The bottleneck occurred between 813,000 years ago and 930,000 years ago, and reduced an ancestral human species to less than 1,300 breeding individuals. The issue persisted for 117,000 years, and aligns with a chronological gap in the African and Eurasian human fossil records in that period. The team’s research on the bottleneck was published in Science.
Population bottlenecks are events in which a species’ total population is severely reduced, which causes an overall reduction in genetic diversity across the species. The loss of genetic diversity can cause populations to become less healthy. Bioengineers can now synthesize genetic diversity in animal populations through cloning and gene editing.
But it’s not always the case that population bottlenecks threaten populations—look at the flightless, sexually inept kākāpō of New Zealand or the critically endangered vaquita porpoise, whose main threats are human-introduced threats and humankind itself, rather than small genetic pools. Now it appears that an ancestral human species may have been threatened by a similar culling of the population.
The recent team of researchers developed a tool called the fast infinitesimal time coalescent process (FitCoal) to analyze 3,154 present-day genomes from 10 African and 40 non-African populations. The researchers found evidence of a “severe population bottleneck” in each of the 10 African populations that “brought the ancestral human population close to extinction,” as the scientists wrote in their paper. The team posits that the bottleneck may have been due to climatic changes.

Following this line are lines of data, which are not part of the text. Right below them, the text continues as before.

Definition retrain_once : M bool :=
  ex <- call (PathExists DATA_PATH);;
  if negb ex then
    log WARNING ("No data file found at " +:+ str DATA_PATH);;
    pure false
  else
  checked <-
    try_except
      (current_md5 <- file_md5 DATA_PATH;; pure (Some current_md5))
      (fun e =>
         if is_Exception e then
           Some (log ERROR ("Failed to compute checksum of "
                            +:+ str DATA_PATH +:+ ": " +:+ show_exn e);;
                 pure None)
         else None);;
  match checked with
  | None => pure false
  | Some current_md5 =>
  last_md5 <- read_meta;;
  if eq_marker current_md5 last_md5 then
    log INFO "No data change detected. Retrain not required.";;
    pure false
  else
  log INFO "Data change detected. Starting retrain...";;
  launched <-
    try_except
      (proc <- run_training_script TRAIN_TIMEOUT;; pure (Some proc))
      (fun e =>
         if is_TimeoutExpired e then
           Some (log ERROR ("Training timed out after "
                            +:+ show_Z TRAIN_TIMEOUT +:+ " seconds");;
                 pure None)
         else if is_Exception e then
           Some (log ERROR ("Failed to launch training: " +:+ show_exn e);;
                 pure None)
         else None);;
  match launched with
  | None => pure false
  | Some proc =>
  when (nonempty (stdout proc))
    (log INFO ("Training stdout:" +:+ newline +:+ strip (stdout proc)));;
  when (nonempty (stderr proc))
    (log ERROR ("Training stderr:" +:+ newline +:+ strip (stderr proc)));;
  if negb (returncode proc =? 0)%Z then
    log ERROR ("Training failed with exit code " +:+ show_Z (returncode proc));;
    pure false
  else
  saved <-
    try_except
      (dst <- save_model_version MODELS_DIR MODEL_SRC;; pure (Some dst))
      (fun e =>
         if is_Exception e then
           Some (log ERROR ("Failed to save model: " +:+ show_exn e);;
                 pure None)
         else None);;
  match saved with
  | None => pure false
  | Some dst =>
  try_except (write_meta_atomic current_md5)
    (fun e =>
       if is_Exception e then
         Some (log ERROR ("Failed to write metadata: " +:+ show_exn e))
       else None);;
  log INFO ("Retrain complete. Model saved to " +:+ str dst);;
  pure true
  end end end.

Nick Ashton, an archaeologist at the British Museum, and Chris Stringer, a paleoanthropologist at London’s Natural History Museum, commented on the study in a Perspectives article published alongside the new research.
“Whatever caused the proposed bottleneck may have been limited in its effects on human populations outside the H. sapiens lineage, or its effects were short-lived,” Ashton and Stringer wrote. “This also implies that the cause of the bottleneck was unlikely to have been a major environmental event, such as severe global cooling, because this should have had a wide-ranging impact.”
“Nevertheless,” Ashton and Stringer added, “the provocative study of Hu et al. brings the vulnerability of early human populations into focus, with the implication that our evolutionary lineage was nearly eradicated.”
Homo sapiens (our species) doesn’t appear in the fossil record until about 300,000 years ago, meaning that the modeled population bottleneck would have affected our ancestors. “The researchers point out that fossils of Homo heidelbergensis are among the few from Africa that date back to the bottleneck period, which spanned from 950,000 to 650,000 years ago. The team goes as far as to suggest that the bottleneck “possibly marks a speciation event leading to the emergence of the [last common ancestor] shared by Denisovans, Neanderthals, and modern humans.”
Stringer and Ashton note that some studies suggest the last common ancestor was earlier, but in any case, if the bottleneck occurred with the severity modeled by the team, it could have had significant effects on the speciation of hominins.
Genetic modeling is becoming an increasingly useful tool in understanding how ancient human populations dispersed across the globe and mixed with other populations, including other hominin species.
Population bottlenecks in the more recent past have offered hints at how climatic changes impacted local communities, for example. Studying ancient DNA alongside the DNA of modern groups may clarify the proliferation of humankind across the world.